EM3 Agricultural Services works at the muddy end of India’s ongoing story of economic growth. The company was founded in 2014 to provide smallholder farmers in India with access to mechanized equipment—not by selling it to them, but renting it, on demand, by the hour, through a platform that links them with equipment owners.
The economic challenges faced by smallholder farmers in India mirror the economic injustices faced by billions of the poor and marginalized around the world—largely forgotten, or exploited, by the private sector, and sidelined by policy choices designed to promote big business. But not necessarily. Less than a year after testing the “Uber for tractors” concept, EM3’s owners turned for growth capital to Aspada, an investment fund set up in 2013 with a particular focus on, among other things, sectors of the Indian economy that were then largely ignored by mainstream investors.

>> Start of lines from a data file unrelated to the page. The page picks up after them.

(** * ImageToPDFTool: the image-to-PDF conversion component

    A shallow embedding of [src/components/tools/image-to-pdf/ImageToPDFTool.tsx].
    The React component is a state machine: every [useState] hook is a field of
    [State], the [useRef] cancellation flag is one more (shared) field, every
    handler is a function on [State], and the asynchronous engine calls
    ([imagesToPDF], [imagesToPDFBatch]) are kept in a list of calls in flight
    whose progress callbacks and settlements are events of the system.

    The child components ([FileUploader], [Button], [ProcessingProgress],
    [DownloadButton]) and the engine itself live outside this file of the
    repository: a disabled or unrendered control is taken not to fire its
    handler, and an engine call may report progress any number of times
    before it resolves or rejects with any output. *)

From Stdlib Require Import Ascii QArith Qround.
From Equations Require Import Equations.
From stdpp Require Import base list strings pretty.

Local Open Scope string_scope.
Local Open Scope Z_scope.

(** ** The JavaScript primitives the component relies on *)

Module JS.

(** A JavaScript number that is an integer or [NaN] ([None]).  The numbers
    met here are list lengths and what [parseInt] returns; they are far
    below 2^53, where doubles are exact on integers. *)
Definition number := option Z.

(** [StrWhiteSpaceChar] restricted to the characters of an ASCII string. *)
Definition isWhiteSpace (c : ascii) : bool :=
  let n := nat_of_ascii c in
  ((9 <=? n) && (n <=? 13))%nat || (n =? 32)%nat.

Fixpoint trimStart (s : string) : string :=
  match s with
  | String c s' => if isWhiteSpace c then trimStart s' else s
  | EmptyString => EmptyString
  end.

(** Value of a character as a digit in a radix up to 36. *)
Definition digitValue (c : ascii) : option Z :=
  let n := Z.of_nat (nat_of_ascii c) in
  if (48 <=? n) && (n <=? 57) then Some (n - 48)
  else if (97 <=? n) && (n <=? 122) then Some (n - 87)
  else if (65 <=? n) && (n <=? 90) then Some (n - 55)
  else None.

(** The longest prefix of radix-[R] digits, as an integer; [acc] is [None]
    until a first digit has been read. *)
Fixpoint parseDigits (R : Z) (acc : option Z) (s : string) : option Z :=
  match s with
  | String c s' =>
      match digitValue c with
      | Some d =>
          if d <? R then parseDigits R (Some (default 0 acc * R + d)) s'
          else acc
      | None => acc
      end
  | EmptyString => acc
  end.

(** [parseInt(string)] with the radix left undefined: leading white space is
    skipped, a sign is read, a [0x]/[0X] prefix selects radix 16, and the
    longest digit prefix is the value; no digit at all is [NaN]. *)
Definition parseInt (s : string) : number :=
  let inputString := trimStart s in
  let '(sign, unsigned) :=
    match inputString with
    | String "-" r => (-1, r)
    | String "+" r => (1, r)
    | _ => (1, inputString)
    end in
  let '(R, digits) :=
    match unsigned with
    | String "0" (String "x" r) => (16, r)
    | String "0" (String "X" r) => (16, r)
    | _ => (10, unsigned)
    end in
  match parseDigits R None digits with
  | Some mathInt => Some (sign * mathInt)
  | None => None
  end.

Aspada had itself just been established by the Soros Economic Development Fund, the impact investing arm of the Open Society Foundations. Managed by a talented local team, Aspada sought out businesses that benefit the almost 500 million Indians who are living above the poverty line, but who are not part of the wealthier urban elites. Because of its mission to deliver positive social, economic, and environmental impact, it was prepared to accept higher levels of risk than a conventional investor, over a longer time period, and work with them to develop their business models.

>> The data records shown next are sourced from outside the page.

Lemma step_ids_in_order fl op db : idsInOrder db → idsInOrder (step fl op db).2.
Proof.
  intros [Hbelow Hnd].
  destruct op as [u body|u param|u param body|u param|u p total]; simpl.
  - case_create; try done.
    + apply saveEvent_Some in Hsave as (_ & _ & ->).
      apply saveNewBooking_Some in Hins as (-> & Htaken & ->). simpl in *.
      apply bool_decide_eq_false in Htaken. split.
      * intros b n. simpl. rewrite lookup_insert_eq. simpl.
        intros [Hb| ->%list_elem_of_singleton]%elem_of_app Hid.
        -- specialize (Hbelow b n Hb Hid). lia.
        -- simpl in Hid. injection Hid as <-. lia.
      * simpl. rewrite fmap_app. apply NoDup_app. split; [done|]. split.
        -- intros x (b & -> & Hb)%list_elem_of_fmap Hid%list_elem_of_singleton.
           apply Htaken, Exists_exists. eauto.
        -- apply NoDup_singleton.
    + apply saveEvent_Some in Hsave as (_ & _ & ->).
      by apply (saveNewBooking_None_ids _ _ _ _ Hins).
  - destruct param as [bid|]; [|done]. case_cancel; try done.
    + apply saveEvent_Some in Hsave as (_ & _ & ->).
      apply saveBooking_Some in Hsaveb as (_ & _ & ->). simpl.
      apply list_find_Some in Hfindb as (Hj & _). split.
      * by apply idsBelowCounter_flip.
      * simpl. by rewrite flip_keeps_ids.
    + by apply saveEvent_Some in Hsave as (_ & _ & ->).
  - unfold updateEvent. destruct (isAdmin u); [|done]. simpl.
    destruct param as [eid|]; [|done].
    destruct (findEvent eid db) as [[i e]|]; [|done].
    match goal with |- context [if ?c then _ else _] => destruct c end; [done|].
    destruct (saveEvent _ _ _ _) as [db1|] eqn:Hsave; [|done].
    by apply saveEvent_Some in Hsave as (_ & _ & ->).
  - unfold deleteEvent. destruct (isAdmin u); [|done]. simpl.
    destruct param as [eid|]; [|done].
    by destruct (findEvent eid db) as [[i e]|].
  - unfold createEvent. destruct (isAdmin u); [|done]. simpl.
    destruct total as [n|]; [|done]. destruct (n <? 1); [done|].
    unfold saveNewEvent, nextSeq.
    destruct (Event.validate _); [|done]. simpl.
    destruct (counterFails fl); [done|].
    assert (idsBelowCounter
              (set_counters (<["eventId" := default 0 (counters db !! "eventId") + 1]>
                               (counters db)) db)) as Hbelow'.
    { intros b n' Hb Hid. simpl in *. rewrite lookup_insert_ne by done. eauto. }
    destruct (_ || _); simpl; split; done.
Qed.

In the case of EM3, Aspada’s investment led to further growth, which then attracted new, more mainstream investors. And in the fields, where a farmer’s plot of land may be four acres or less, the pay-by-the-hour machinery delivered productivity increases of around 20 percent for thousands of farmers, and secured the support of the state government of Rajasthan for a network of over 1,000 rental centers across the state.
Aspada invested in other businesses serving the needs of smallholder farmers, as well as businesses in other sectors. It financed Be Well Hospitals, which runs affordable, high quality health clinics offering affordable access to private medical care. It invested in Capital Float, which provides short-term working capital finance to small businesses without hard assets to use as collateral.

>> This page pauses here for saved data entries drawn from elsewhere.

(* ===== verification/Outcome.v ===== *)
(** * Outcome: error values, panics, slices and system calls

    What a Go function of the library can do: return a value, return an error,
    or panic.  The error values are the sentinels of the packages plus the
    shapes [errno.Errno], [fmt.Errorf] (with and without a wrapped error) and
    [errors.Join]; [errors_is] is the standard [errors.Is] on them.  Slicing and
    indexing are the Go operations, with the run-time panic they raise out of
    range.  [Errno] models errno/errno.go. *)


From S2P Require Import Prelude.

(** ** Error values *)

(** [Errorf] is an error built from a format with no wrapped error; its argument
    names the message.  [Wrapf] is a format with one [%w].  A [Syntax] is the
    sddl package's [*SyntaxError]. *)
Inductive err :=
  | ErrBadSID | ErrBadEvent | ErrBadACE | ErrBadACL | ErrBadSD | ErrBadClaim
  | ErrBadAuditContext | ErrNotSelfRelative | ErrMalformedValue | ErrReservedLayer
  | ErrInterrupted | ErrGenerationChanged | ErrBadMagic
  | Errno (n : Z)
  | Errorf (msg : string)
  | Wrapf (msg : string) (e : err)
  | Join (e1 e2 : err)
  | Syntax (offset : Z) (msg : string).

#[export] Instance err_eq_dec : EqDecision err.
Proof. solve_decision. Defined.

(** [errors.Is(e, target)]: equality along the chain of wrapped errors. *)
Fixpoint errors_is (e target : err) : bool :=
  bool_decide (e = target) ||
  match e with
  | Wrapf _ e => errors_is e target
  | Join e1 e2 => errors_is e1 target || errors_is e2 target
  | _ => false
  end.

(** ** Outcomes *)

Inductive outcome (A : Type) : Type :=
  | Ok (a : A)
  | Err (e : err)
  | Panic.
Arguments Ok {A} a.
Arguments Err {A} e.
Arguments Panic {A}.

#[export] Instance outcome_ret : MRet outcome := fun A a => Ok a.
#[export] Instance outcome_bind : MBind outcome := fun A B f m =>
  match m with Ok a => f a | Err e => Err e | Panic => Panic end.
#[export] Instance outcome_fmap : FMap outcome := fun A B f m =>
  match m with Ok a => Ok (f a) | Err e => Err e | Panic => Panic end.

#[export] Instance outcome_eq_dec {A} `{EqDecision A} : EqDecision (outcome A).
Proof. solve_decision. Defined.

(** [if err != nil { return fmt.Errorf("...: %w", err) }] *)
Definition wrap_err {A} (msg : string) (m : outcome A) : outcome A :=
  match m with Err e => Err (Wrapf msg e) | m => m end.

(** An early [return err] under a condition. *)
Definition guard_err (c : bool) (e : err) : outcome unit :=
  if c then Err e else Ok tt.

Definition is_ok {A} (m : outcome A) : bool :=
  match m with Ok _ => true | _ => false end.

(** The computation raises no run-time panic. *)
Definition safe {A} (m : outcome A) : Prop := m <> Panic.

(** ** Slices and fixed-width reads *)

(** [b[lo:hi]] *)
Definition slice {A} (b : list A) (lo hi : Z) : outcome (list A) :=
  if (0 <=? lo) && (lo <=? hi) && (hi <=? zlen b) then Ok (zseg lo hi b) else Panic.

(** [b[lo:]] *)
Definition slice_from {A} (b : list A) (lo : Z) : outcome (list A) := slice b lo (zlen b).

(** [b[i]] *)
Definition index {A} (b : list A) (i : Z) : outcome A :=
  if i <? 0 then Panic else
  match b !! Z.to_nat i with Some x => Ok x | None => Panic end.

(** [binary.LittleEndian.UintN(b)], with [n] the width in bytes. *)
Definition get_le (n : nat) (b : bytes) : outcome Z :=
  if zlen b <? Z.of_nat n then Panic else Ok (le_dec (take n b)).
Definition get_be (n : nat) (b : bytes) : outcome Z :=
  if zlen b <? Z.of_nat n then Panic else Ok (be_dec (take n b)).

(** [binary.LittleEndian.UintN(b[off:])] *)
Definition get_le_at (n : nat) (b : bytes) (off : Z) : outcome Z :=
  s ← slice_from b off; get_le n s.

(** [binary.LittleEndian.PutUintN(b[off:], v)], which writes in place. *)
Definition put_le (n : nat) (b : bytes) (off v : Z) : outcome bytes :=
  if (0 <=? off) && (off + Z.of_nat n <=? zlen b)
  then Ok (take (Z.to_nat off) b ++ le_enc n v ++ drop (Z.to_nat off + n) b)
  else Panic.

(** [copy(dst, src)], the new contents of [dst]. *)
Definition go_copy {A} (dst src : list A) : list A :=
  take (length dst) src ++ drop (length src) dst.

(** ** errno *)

Module Errno.

Definition EPERM : Z := 1.
Definition ENOENT : Z := 2.
Definition EINTR : Z := 4.
Definition EIO : Z := 5.
Definition EBADF : Z := 9.
Definition EAGAIN : Z := 11.
Definition EACCES : Z := 13.
Definition EFAULT : Z := 14.
Definition EBUSY : Z := 16.
Definition EEXIST : Z := 17.
Definition ENOTDIR : Z := 20.
Definition EISDIR : Z := 21.
Definition EINVAL : Z := 22.
Definition ENOTTY : Z := 25.
Definition ERANGE : Z := 34.
Definition ENOSYS : Z := 38.

End Errno.

(** ** Lemmas on outcomes *)

Section outcome.
Context {A B : Type}.
Implicit Types m : outcome A.

Lemma Ok_inj (a a' : A) : Ok a = Ok a' -> a = a'.
Proof. by intros [= ]. Qed.
Lemma bind_Ok (f : A -> outcome B) a : Ok a ≫= f = f a.
Proof. done. Qed.
Lemma bind_Err (f : A -> outcome B) e : Err e ≫= f = Err e.
Proof. done. Qed.
Lemma bind_Panic (f : A -> outcome B) : Panic ≫= f = Panic.
Proof. done. Qed.
Lemma bind_Ok_inv (f : A -> outcome B) m b :
  m ≫= f = Ok b -> exists a, m = Ok a /\ f a = Ok b.
Proof. destruct m; simpl; [eauto|discriminate|discriminate]. Qed.
Lemma fmap_Ok_inv (f : A -> B) m b : f <$> m = Ok b -> exists a, m = Ok a /\ b = f a.
Proof. destruct m; simpl; intros [= ]; eauto. Qed.
Lemma wrap_err_Ok msg m a : wrap_err msg m = Ok a <-> m = Ok a.
Proof. destruct m; simpl; naive_solver. Qed.
Lemma guard_err_Ok c e : guard_err c e = Ok tt <-> c = false.
Proof. destruct c; simpl; naive_solver. Qed.

Lemma safe_Ok a : safe (Ok a : outcome A).
Proof. done. Qed.
Lemma safe_Err e : safe (Err e : outcome A).
Proof. done. Qed.
Lemma safe_bind (f : A -> outcome B) m :
  safe m -> (forall a, m = Ok a -> safe (f a)) -> safe (m ≫= f).
Proof. unfold safe. destruct m; simpl; auto; congruence. Qed.
Lemma safe_fmap (f : A -> B) m : safe m -> safe (f <$> m).
Proof. unfold safe. destruct m; simpl; auto; congruence. Qed.
Lemma safe_wrap_err msg m : safe m -> safe (wrap_err msg m).
Proof. unfold safe. destruct m; simpl; auto; congruence. Qed.
End outcome.

Lemma safe_guard_err c e : safe (guard_err c e).
Proof. by destruct c. Qed.

#[export] Hint Rewrite @bind_Ok @bind_Err @bind_Panic : outcome.
Create HintDb safe.
#[export] Hint Resolve safe_Ok safe_Err safe_fmap safe_wrap_err safe_guard_err : safe.

(** ** Lemmas on slices *)

Section slices.
Context {A : Type}.
Implicit Types b p q s : list A.

Lemma slice_ok b lo hi : 0 <= lo <= hi -> hi <= zlen b -> slice b lo hi = Ok (zseg lo hi b).
Proof.
  intros. unfold slice. destruct (Z.leb_spec 0 lo), (Z.leb_spec lo hi), (Z.leb_spec hi (zlen b));
    simpl; done || lia.
Qed.

Lemma slice_Ok_inv b lo hi s :
  slice b lo hi = Ok s -> 0 <= lo <= hi /\ hi <= zlen b /\ s = zseg lo hi b.
Proof.
  unfold slice. destruct (Z.leb_spec 0 lo), (Z.leb_spec lo hi), (Z.leb_spec hi (zlen b));
    simpl; naive_solver lia.
Qed.

Lemma slice_mid p q s lo hi :
  lo = zlen p -> hi = zlen p + zlen q -> slice (p ++ q ++ s) lo hi = Ok q.
Proof.
  intros -> ->. rewrite slice_ok by (len). f_equal. by apply zseg_app_mid.
Qed.

Lemma slice_is b p q s lo hi :
  b = p ++ q ++ s -> lo = zlen p -> hi = zlen p + zlen q -> slice b lo hi = Ok q.
Proof. intros ->. apply slice_mid. Qed.

Lemma slice_prefix q s hi : hi = zlen q -> slice (q ++ s) 0 hi = Ok q.
Proof. intros. by apply (slice_mid [] q s). Qed.

Lemma slice_from_app p s lo : lo = zlen p -> slice_from (p ++ s) lo = Ok s.
Proof.
  intros. unfold slice_from. rewrite <- (app_nil_r s) at 1.
  apply slice_mid; [done|]. len.
Qed.

Lemma slice_from_is b p s lo : b = p ++ s -> lo = zlen p -> slice_from b lo = Ok s.
Proof. intros ->. apply slice_from_app. Qed.

Lemma slice_from_ok b lo : 0 <= lo <= zlen b -> slice_from b lo = Ok (drop (Z.to_nat lo) b).
Proof.
  intros. unfold slice_from. rewrite slice_ok by lia. f_equal. unfold zseg.
  apply take_ge. rewrite length_drop. unfold zlen in *. lia.
Qed.

Lemma slice_from_Ok_inv b lo s :
  slice_from b lo = Ok s -> 0 <= lo <= zlen b /\ s = drop (Z.to_nat lo) b.
Proof.
  intros H. pose proof (slice_Ok_inv _ _ _ _ H) as (?&?&?). split; [lia|].
  rewrite slice_from_ok in H by lia. by injection H.
Qed.

Lemma index_app p x s i : i = zlen p -> index (p ++ x :: s) i = Ok x.
Proof.
  intros ->. unfold index, zlen. destruct (Z.ltb_spec (Z.of_nat (length p)) 0); [lia|].
  rewrite lookup_app_r by lia. by replace (_ - _)%nat with O by lia.
Qed.

Lemma index_is b p x s i : b = p ++ x :: s -> i = zlen p -> index b i = Ok x.
Proof. intros ->. apply index_app. Qed.

Lemma index_ok b i : 0 <= i < zlen b -> exists x, index b i = Ok x.
Proof.
  intros. unfold index. destruct (Z.ltb_spec i 0); [lia|].
  destruct (b !! Z.to_nat i) eqn:E; [eauto|].
  apply lookup_ge_None in E. unfold zlen in *. lia.
Qed.

Lemma safe_slice b lo hi : 0 <= lo <= hi -> hi <= zlen b -> safe (slice b lo hi).
Proof. intros. by rewrite slice_ok. Qed.
Lemma safe_slice_from b lo : 0 <= lo <= zlen b -> safe (slice_from b lo).
Proof. intros. by rewrite slice_from_ok. Qed.
Lemma safe_index b i : 0 <= i < zlen b -> safe (index b i).
Proof. intros. destruct (index_ok b i) as [x ->]; done. Qed.
End slices.

Lemma get_le_app n v s : get_le n (le_enc n v ++ s) = Ok (v mod 256 ^ Z.of_nat n).
Proof.
  unfold get_le. destruct (Z.ltb_spec (zlen (le_enc n v ++ s)) (Z.of_nat n)); [len|].
  rewrite take_app_length' by (by rewrite length_le_enc). by rewrite le_dec_enc.
Qed.
Lemma get_le_app_small n v s : 0 <= v < 256 ^ Z.of_nat n -> get_le n (le_enc n v ++ s) = Ok v.
Proof. intros. rewrite get_le_app. by rewrite Z.mod_small. Qed.
Lemma get_le_ok n b : Z.of_nat n <= zlen b -> get_le n b = Ok (le_dec (take n b)).
Proof. intros. unfold get_le. by destruct (Z.ltb_spec (zlen b) (Z.of_nat n)); [lia|]. Qed.
Lemma get_le_Ok_inv n b v :
  get_le n b = Ok v -> Z.of_nat n <= zlen b /\ v = le_dec (take n b) /\ 0 <= v < 256 ^ Z.of_nat n.
Proof.
  unfold get_le. destruct (Z.ltb_spec (zlen b) (Z.of_nat n)); [done|]. intros [= <-].
  split; [done|]. split; [done|]. pose proof (le_dec_bound (take n b)) as Hb.
  rewrite zlen_take in Hb. by rewrite Z.min_l in Hb.
Qed.
Lemma safe_get_le n b : Z.of_nat n <= zlen b -> safe (get_le n b).
Proof. intros. by rewrite get_le_ok. Qed.

Lemma get_le_at_app n p v s off :
  off = zlen p -> 0 <= v < 256 ^ Z.of_nat n -> get_le_at n (p ++ le_enc n v ++ s) off = Ok v.
Proof.
  intros. unfold get_le_at. rewrite slice_from_app by done. simpl.
  by apply get_le_app_small.
Qed.
Lemma get_le_at_is n b p v s off :
  b = p ++ le_enc n v ++ s -> off = zlen p -> 0 <= v < 256 ^ Z.of_nat n ->
  get_le_at n b off = Ok v.
Proof. intros ->. apply get_le_at_app. Qed.
Lemma get_le_at_ok n b off : 0 <= off -> off + Z.of_nat n <= zlen b ->
  get_le_at n b off = Ok (le_dec (take n (drop (Z.to_nat off) b))).
Proof.
  intros. unfold get_le_at. rewrite slice_from_ok by lia. simpl. apply get_le_ok. len.
Qed.
Lemma get_le_at_Ok_inv n b off v :
  get_le_at n b off = Ok v ->
  0 <= off /\ off + Z.of_nat n <= zlen b /\ 0 <= v < 256 ^ Z.of_nat n
  /\ v = le_dec (take n (drop (Z.to_nat off) b)).
Proof.
  unfold get_le_at. intros (s & Hs & H)%bind_Ok_inv.
  apply slice_from_Ok_inv in Hs as [Ho ->]. apply get_le_Ok_inv in H as (?&?&?). len; auto.
Qed.
Lemma safe_get_le_at n b off : 0 <= off -> off + Z.of_nat n <= zlen b -> safe (get_le_at n b off).
Proof. intros. by rewrite get_le_at_ok. Qed.

Lemma put_le_app n p q s off v :
  off = zlen p -> length q = n -> put_le n (p ++ q ++ s) off v = Ok (p ++ le_enc n v ++ s).
Proof.
  intros -> <-. unfold put_le. destruct (Z.leb_spec 0 (zlen p)); [|len].
  destruct (Z.leb_spec (zlen p + Z.of_nat (length q)) (zlen (p ++ q ++ s))); simpl.
  2: { len. unfold zlen in *. lia. }
  unfold zlen. rewrite Nat2Z.id, take_app_length. do 3 f_equal.
  by rewrite app_assoc, drop_app_length' by (rewrite length_app; lia).
Qed.

Lemma put_le_head n q s v : length q = n -> put_le n (q ++ s) 0 v = Ok (le_enc n v ++ s).
Proof. apply (put_le_app n [] q s 0 v eq_refl). Qed.

Lemma length_go_copy {A} (dst src : list A) : length (go_copy dst src) = length dst.
Proof. unfold go_copy. rewrite length_app, length_take, length_drop. lia. Qed.

(** ** Lemmas on [errors.Is] *)

Lemma errors_is_refl e : errors_is e e = true.
Proof.
  destruct e; cbn [errors_is]; apply orb_true_iff; left; by apply bool_decide_eq_true_2.
Qed.

(** ** Tactics *)

(** Split a hypothesis [m = Ok x] on a chain of binds into its steps. *)
Ltac inv_ok :=
  repeat match goal with
  | H : Ok _ = Ok _ |- _ => apply Ok_inj in H; subst
  | H : Err _ = Ok _ |- _ => discriminate H
  | H : Panic = Ok _ |- _ => discriminate H
  | H : mret _ = Ok _ |- _ => apply Ok_inj in H; subst
  | H : mbind _ _ = Ok _ |- _ =>
      let x := fresh "x" in let Hx := fresh "Hx" in
      apply bind_Ok_inv in H as (x & Hx & H)
  | H : fmap _ _ = Ok _ |- _ =>
      let x := fresh "x" in let Hx := fresh "Hx" in
      apply fmap_Ok_inv in H as (x & Hx & H); subst
  | H : wrap_err _ _ = Ok _ |- _ => apply wrap_err_Ok in H
  | H : guard_err _ _ = Ok ?u |- _ => destruct u; apply guard_err_Ok in H
  | H : (if ?c then Err _ else _) = Ok _ |- _ =>
      let E := fresh "E" in destruct c eqn:E; [discriminate H|]
  end.

(** Prove that a chain of binds does not panic: the leaves are left to [safe]. *)
Ltac safe_step :=
  first
  [ apply safe_bind; [|intros ? ?]
  | apply safe_fmap | apply safe_wrap_err
  | match goal with |- safe (if ?c then _ else _) => let E := fresh "E" in destruct c eqn:E end
  | solve [auto with safe] ].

Altogether, by investing some $70 million in 17 such businesses, over the last six years, Aspada has not only impacted the lives of millions, but has shown the way for over $400 million of additional investment into its portfolio companies from global investors such as Sequoia Capital, Google, Ribbit Capital, OPIC, and Amazon, alongside numerous other local and international investors. It is exactly this kind of catalytic effect that Open Society seeks to achieve with its impact investment work.